In the entries below, find each line with the word "TrimSpace" and pull it out.

:::::

(* ===== verification/Scenario.v ===== *)
(** * The service on the relational store: concrete runs

    The example scenarios of specification section 8 served through the
    route table against [PgStore], and the theorems of [Service],
    [Crud], [Interleave] and [Linearize] applied to concrete stores,
    requests and schedules. Everything here evaluates. *)

From S2P Require Import Prelude Js Async Express Handlers Routes Keyed Store PgStore.
From S2P Require Import Service Crud Interleave Linearize Hardened Races Accepted Overlap.

#[local] Open Scope string_scope.
#[local] Open Scope Z_scope.

(** ** Stores and requests *)

(** A schema whose name column is NOT NULL and whose timestamp is set by
    updates only. *)
Definition strict_schema : schema := Schema true false false.

(** The store after one POST of Vanilla on an empty table. *)
Definition one_flavor : pg :=
  out_store (serve (post_flavor (create_request "Vanilla" true)) (pg_empty strict_schema)).

Definition vanilla_row : flavor := Flavor 1 (Some "Vanilla") (Some true) None.

Definition post (name : string) (fav : bool) : http_request :=
  HttpRequest POST "/api/flavors" (flavor_body name fav).
Definition get (path : string) : http_request := HttpRequest GET path (VObj []).
Definition put (path name : string) (fav : bool) : http_request :=
  HttpRequest PUT path (flavor_body name fav).
Definition del (path : string) : http_request := HttpRequest DELETE path (VObj []).

(** An update and a delete of flavor 1, in flight over [one_flavor]. *)
Definition put_1 : handler unit := put_flavor (update_request "1" "Vanilla Bean" false).
Definition delete_1 : handler unit := delete_flavor (item_request "1").
Definition put_and_delete_1 : pool pg := spawn [put_1; delete_1] one_flavor.

Definition put_and_delete_reqs : list (endpoint * request) :=
  [(UpdateFlavor, update_request "1" "Vanilla Bean" false);
   (DeleteFlavor, item_request "1")].

(** The scenarios of the specification, in one session. *)
Definition scenario : list http_request :=
  [ post "Vanilla" true;
    get "/api/flavors/1";
    get "/api/flavors/999";
    put "/api/flavors/1" "Vanilla Bean" false;
    post "Chocolate" false;
    get "/api/flavors";
    del "/api/flavors/1";
    get "/api/flavors/1" ].

(** The scenarios of specification section 8, served in one session
    through the route table against an empty relational store, answer
    201, 200 with the same row, 404, 200 with the updated row and a
    timestamp, 201 with the next id, 200 with both rows, 204, and 404. *)
Example scenario_run :
  (session scenario (pg_empty strict_schema)).1 =
    [ Some (created_json (row_of vanilla_row));
      Some (ok_json (row_of vanilla_row));
      Some not_found_response;
      Some (ok_json (row_of (Flavor 1 (Some "Vanilla Bean") (Some false) (Some 5))));
      Some (created_json (row_of (Flavor 2 (Some "Chocolate") (Some false) None)));
      Some (ok_json (VArr [row_of (Flavor 1 (Some "Vanilla Bean") (Some false) (Some 5));
                           row_of (Flavor 2 (Some "Chocolate") (Some false) None)]));
      Some no_content;
      Some not_found_response ].
Proof. vm_compute. reflexivity. Qed.

(** ** What the store makes of a body

    The handlers give the fields of the body to the store as they came
    (lines 60 and 88); the row that comes back holds what the store read
    them as. A name given as a number comes back as its text and a flag
    given as a text as the boolean it spells; a body without a name is
    refused by the NOT NULL constraint, and the id the refused insert
    drew is not given again. *)

Definition post_ill_typed : http_request :=
  HttpRequest POST "/api/flavors" (VObj [("name", VNum 5); ("is_favorite", VStr "yes")]).

Definition post_no_name : http_request :=
  HttpRequest POST "/api/flavors" (VObj [("is_favorite", VBool true)]).

Example ill_typed_bodies :
  (session [post_ill_typed; post_no_name; post "Vanilla" true] (pg_empty strict_schema)).1 =
    [ Some (created_json (row_of (Flavor 1 (Some "5") (Some true) None)));
      Some server_error_response;
      Some (created_json (row_of (Flavor 3 (Some "Vanilla") (Some true) None))) ].
Proof. vm_compute. reflexivity. Qed.

(** ** The hypotheses of the service theorems, at [one_flavor] *)

Lemma one_flavor_ok : store_ok one_flavor.
Proof. apply (serve_store_ok CreateFlavor), pg_empty_ok. Defined.

Lemma one_flavor_table : table one_flavor !! 1 = Some vanilla_row.
Proof. vm_compute. reflexivity. Defined.

Lemma one_flavor_no_2 : table one_flavor !! 2 = None.
Proof. vm_compute. reflexivity. Defined.

(** ** The service theorems, applied *)

Lemma endpoint_effect_witness :
  store_ok one_flavor ∧
  table_after (serve (handler_of DeleteFlavor (item_request "1")) one_flavor)
    ⊆ table one_flavor.
Proof.
  split; [exact one_flavor_ok|].
  exact (endpoint_effect DeleteFlavor (item_request "1") one_flavor one_flavor_ok).
Defined.

Lemma get_by_id_witness :
  store_ok one_flavor ∧
  response_of (serve (get_flavor (item_request "1")) one_flavor) =
    match read_id pg (VStr "1") with
    | None => server_error_response
    | Some i => from_option (ok_json ∘ row_of) not_found_response (table one_flavor !! i)
    end ∧
  table_after (serve (get_flavor (item_request "1")) one_flavor) = table one_flavor.
Proof. split; [exact one_flavor_ok|]. exact (get_by_id one_flavor "1" one_flavor_ok). Defined.

Lemma post_creates_witness :
  store_ok one_flavor ∧
  ∃ f, response_of (serve (post_flavor (create_request "Mint" true)) one_flavor)
         = created_json (row_of f) ∧
       f_name f = Some "Mint" ∧ f_favorite f = Some true ∧
       table one_flavor !! f_id f = None ∧
       table_after (serve (post_flavor (create_request "Mint" true)) one_flavor)
         = <[f_id f := f]> (table one_flavor).
Proof.
  split; [exact one_flavor_ok|].
  exact (post_creates one_flavor "Mint" true one_flavor_ok).
Defined.

Lemma put_by_id_witness :
  store_ok one_flavor ∧ read_id pg (VStr "1") = Some 1 ∧
  ∃ t, newer vanilla_row t ∧
       response_of (serve (put_flavor (update_request "1" "Vanilla Bean" false)) one_flavor)
         = ok_json (row_of (Flavor 1 (Some "Vanilla Bean") (Some false) (Some t))) ∧
       table_after (serve (put_flavor (update_request "1" "Vanilla Bean" false)) one_flavor)
         = <[1 := Flavor 1 (Some "Vanilla Bean") (Some false) (Some t)]> (table one_flavor).
Proof.
  split; [exact one_flavor_ok|]. split; [reflexivity|].
  exact (put_by_id one_flavor "1" 1 "Vanilla Bean" false one_flavor_ok eq_refl).
Defined.

Lemma delete_by_id_witness :
  store_ok one_flavor ∧ read_id pg (VStr "1") = Some 1 ∧
  response_of (serve (delete_flavor (item_request "1")) one_flavor) = no_content ∧
  table_after (serve (delete_flavor (item_request "1")) one_flavor)
    = delete 1 (table one_flavor) ∧
  issued (out_trace (serve (delete_flavor (item_request "1")) one_flavor))
    = [sql_select_by_id; sql_delete].
Proof.
  split; [exact one_flavor_ok|]. split; [reflexivity|].
  exact (delete_by_id one_flavor "1" 1 one_flavor_ok eq_refl).
Defined.

Lemma list_all_witness :
  store_ok one_flavor ∧
  ∃ fs, response_of (serve (get_flavors (Request (VObj []) (VObj []))) one_flavor)
          = ok_json (VArr (row_of <$> fs)) ∧
        fs ≡ₚ (map_to_list (table one_flavor)).*2 ∧
        length fs = size (table one_flavor) ∧
        table_after (serve (get_flavors (Request (VObj []) (VObj []))) one_flavor)
          = table one_flavor.
Proof.
  split; [exact one_flavor_ok|].
  exact (list_all one_flavor one_flavor_ok).
Defined.

Lemma get_after_post_witness :
  store_ok one_flavor ∧
  ∃ f, response_of (serve (post_flavor (create_request "Mint" true)) one_flavor)
         = created_json (row_of f) ∧
       response_of (serve (get_flavor (item_request (Z_to_string (f_id f))))
                      (out_store (serve (post_flavor (create_request "Mint" true)) one_flavor)))
         = ok_json (row_of f).
Proof.
  split; [exact one_flavor_ok|].
  exact (get_after_post one_flavor "Mint" true one_flavor_ok).
Defined.

Lemma get_after_put_witness :
  store_ok one_flavor ∧ read_id pg (VStr "1") = Some 1 ∧
  table one_flavor !! 1 = Some vanilla_row ∧
  ∃ f, response_of (serve (put_flavor (update_request "1" "Vanilla Bean" false)) one_flavor)
         = ok_json (row_of f) ∧
       response_of (serve (get_flavor (item_request "1"))
                      (out_store (serve (put_flavor (update_request "1" "Vanilla Bean" false))
                                    one_flavor)))
         = ok_json (row_of f).
Proof.
  split; [exact one_flavor_ok|]. split; [reflexivity|]. split; [exact one_flavor_table|].
  exact (get_after_put one_flavor "1" 1 "Vanilla Bean" false vanilla_row
           one_flavor_ok eq_refl one_flavor_table).
Defined.

Lemma get_after_delete_witness :
  store_ok one_flavor ∧ read_id pg (VStr "1") = Some 1 ∧
  table one_flavor !! 1 = Some vanilla_row ∧
  response_of (serve (delete_flavor (item_request "1")) one_flavor) = no_content ∧
  response_of (serve (get_flavor (item_request "1"))
                 (out_store (serve (delete_flavor (item_request "1")) one_flavor)))
    = not_found_response.
Proof.
  split; [exact one_flavor_ok|]. split; [reflexivity|]. split; [exact one_flavor_table|].
  exact (get_after_delete one_flavor "1" 1 vanilla_row one_flavor_ok eq_refl one_flavor_table).
Defined.
(** * wisshrd: an interactive helper that composes an SSH connection string

    The program (main.go) gathers candidate values for four categories
    (key, account, host, jump) from the SSH client configuration and from a
    JSON history file, lets an external picker (fzf) choose one value per
    category, records the choices in the history and launches ssh.

    This development embeds the program's functions as Rocq functions:
    - Go strings are byte strings ([string]); the functions of the Go
      packages [unicode/utf8], [unicode], [strings] and [fmt] that the
      program calls are modelled in the modules of the same names;
    - [time.Time] is a type parameter, with its JSON methods as a class;
    - everything outside the process (home directory, user database,
      files, clock, the picker's answers, the line typed at the
      confirmation prompt, the ssh client) is an explicit [World], threaded
      through the code by a small state monad;
    - [encoding/json] is modelled on JSON documents, for the one type the
      program stores. *)

From Stdlib Require Import ZArith Ascii String List Lia Permutation.
From stdpp Require Import gmap strings list.

Open Scope Z_scope.

(* ===================================================================== *)
(** * Go's text packages, as far as the program uses them                *)
(* ===================================================================== *)

(** The line feed. *)
Definition LF : ascii := "010"%char.

(** ** unicode/utf8 *)
Module utf8.

Definition RuneError : Z := 0xFFFD.

Definition byte (c : ascii) : Z := Z.of_N (N_of_ascii c).

Definition between (lo hi b : Z) : bool := (lo <=? b) && (b <=? hi).

(** The six payload bits of a continuation byte. *)
Definition low6 (c : ascii) : Z := Z.land (byte c) 0x3F.

(** [utf8.DecodeRuneInString]: the first rune of [s] and its width in bytes.
    Ill-formed input yields [(RuneError, 1)], empty input [(RuneError, 0)]. *)
Definition DecodeRuneInString (s : string) : Z * nat :=
  match s with
  | EmptyString => (RuneError, 0%nat)
  | String c0 t =>
      let b0 := byte c0 in
      if b0 <? 0x80 then (b0, 1%nat)
      else if between 0xC2 0xDF b0 then
        match t with
        | String c1 _ =>
            if between 0x80 0xBF (byte c1)
            then (Z.lor (Z.shiftl (Z.land b0 0x1F) 6) (low6 c1), 2%nat)
            else (RuneError, 1%nat)
        | _ => (RuneError, 1%nat)
        end
      else if between 0xE0 0xEF b0 then
        match t with
        | String c1 (String c2 _) =>
            if between (if b0 =? 0xE0 then 0xA0 else 0x80)
                       (if b0 =? 0xED then 0x9F else 0xBF) (byte c1)
               && between 0x80 0xBF (byte c2)
            then (Z.lor (Z.lor (Z.shiftl (Z.land b0 0x0F) 12)
                               (Z.shiftl (low6 c1) 6)) (low6 c2), 3%nat)
            else (RuneError, 1%nat)
        | _ => (RuneError, 1%nat)
        end
      else if between 0xF0 0xF4 b0 then
        match t with
        | String c1 (String c2 (String c3 _)) =>
            if between (if b0 =? 0xF0 then 0x90 else 0x80)
                       (if b0 =? 0xF4 then 0x8F else 0xBF) (byte c1)
               && between 0x80 0xBF (byte c2)
               && between 0x80 0xBF (byte c3)
            then (Z.lor (Z.lor (Z.lor (Z.shiftl (Z.land b0 0x07) 18)
                                      (Z.shiftl (low6 c1) 12))
                               (Z.shiftl (low6 c2) 6)) (low6 c3), 4%nat)
            else (RuneError, 1%nat)
        | _ => (RuneError, 1%nat)
        end
      else (RuneError, 1%nat)
  end.

(** One step of [for _, r := range s]: a rune and the bytes it was read
    from. *)
Record chunk := Chunk { rune : Z; bytes : string }.

(** [skip] counts the bytes of [s] that still belong to the rune decoded
    last. *)
Fixpoint runesFrom (skip : nat) (s : string) : list chunk :=
  match s with
  | EmptyString => []
  | String _ t =>
      match skip with
      | S k => runesFrom k t
      | O =>
          let '(r, n) := DecodeRuneInString s in
          Chunk r (substring 0 n s) :: runesFrom (n - 1) t
      end
  end.

(** The runes of [s], in order; the [bytes] of the chunks concatenate to
    [s]. *)
Definition runes (s : string) : list chunk := runesFrom 0 s.

Definition join (cs : list chunk) : string :=
  fold_right (fun c acc => bytes c +:+ acc) EmptyString cs.

(** A byte that starts no well-formed sequence decodes to [RuneError] with
    width 1; the encoding of U+FFFD itself has width 3. *)
Definition illFormed (c : chunk) : bool :=
  (rune c =? RuneError) && (String.length (bytes c) =? 1)%nat.

(** The UTF-8 encoding of U+FFFD: EF BF BD. *)
Definition replacement : string :=
  String "239"%char (String "191"%char (String "189"%char EmptyString)).

(** What [utf8.AppendRune] writes for a rune that was read from [c]. *)
Definition reencode (c : chunk) : string :=
  if illFormed c then replacement else bytes c.

Definition ValidString (s : string) : bool :=
  forallb (fun c => negb (illFormed c)) (runes s).

End utf8.

(** ** unicode *)
Module unicode.

(** [unicode.IsSpace]: the White_Space property. *)
Definition IsSpace (r : Z) : bool :=
  utf8.between 0x09 0x0D r || (r =? 0x20) || (r =? 0x85) || (r =? 0xA0)
  || (r =? 0x1680) || utf8.between 0x2000 0x200A r
  || (r =? 0x2028) || (r =? 0x2029) || (r =? 0x202F) || (r =? 0x205F)
  || (r =? 0x3000).

End unicode.

(** ** strings *)
Module strings.

Definition HasPrefix (s pre : string) : bool := String.prefix pre s.

Fixpoint drop (n : nat) (s : string) : string :=
  match n, s with
  | S k, String _ t => drop k t
  | _, _ => s
  end.

Definition TrimPrefix (s pre : string) : string :=
  if HasPrefix s pre then drop (String.length pre) s else s.

Fixpoint Contains (s sub : string) : bool :=
  String.prefix sub s ||
  match s with
  | EmptyString => false
  | String _ t => Contains t sub
  end.

Definition space (c : utf8.chunk) : bool := unicode.IsSpace (utf8.rune c).

Fixpoint dropSpaces (cs : list utf8.chunk) : list utf8.chunk :=
  match cs with
  | c :: t => if space c then dropSpaces t else cs
  | [] => []
  end.

(** [strings.TrimSpace]: [s] without its leading and trailing white
    space. *)
Definition TrimSpace (s : string) : string :=
  utf8.join (rev (dropSpaces (rev (dropSpaces (utf8.runes s))))).

(** [cur] holds the chunks of the field being read, last one first. *)
Fixpoint fieldsFrom (cur : list utf8.chunk) (cs : list utf8.chunk)
  : list string :=
  match cs with
  | [] => match cur with [] => [] | _ => [utf8.join (rev cur)] end
  | c :: t =>
      if space c
      then match cur with
           | [] => fieldsFrom [] t
           | _ => utf8.join (rev cur) :: fieldsFrom [] t
           end
      else fieldsFrom (c :: cur) t
  end.

(** [strings.Fields]: the maximal runs of non-space runes of [s]. *)
Definition Fields (s : string) : list string := fieldsFrom [] (utf8.runes s).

:::::

■ Your response ■
(** [strings.TrimSpace]: [s] without its leading and trailing white
Definition TrimSpace (s : string) : string :=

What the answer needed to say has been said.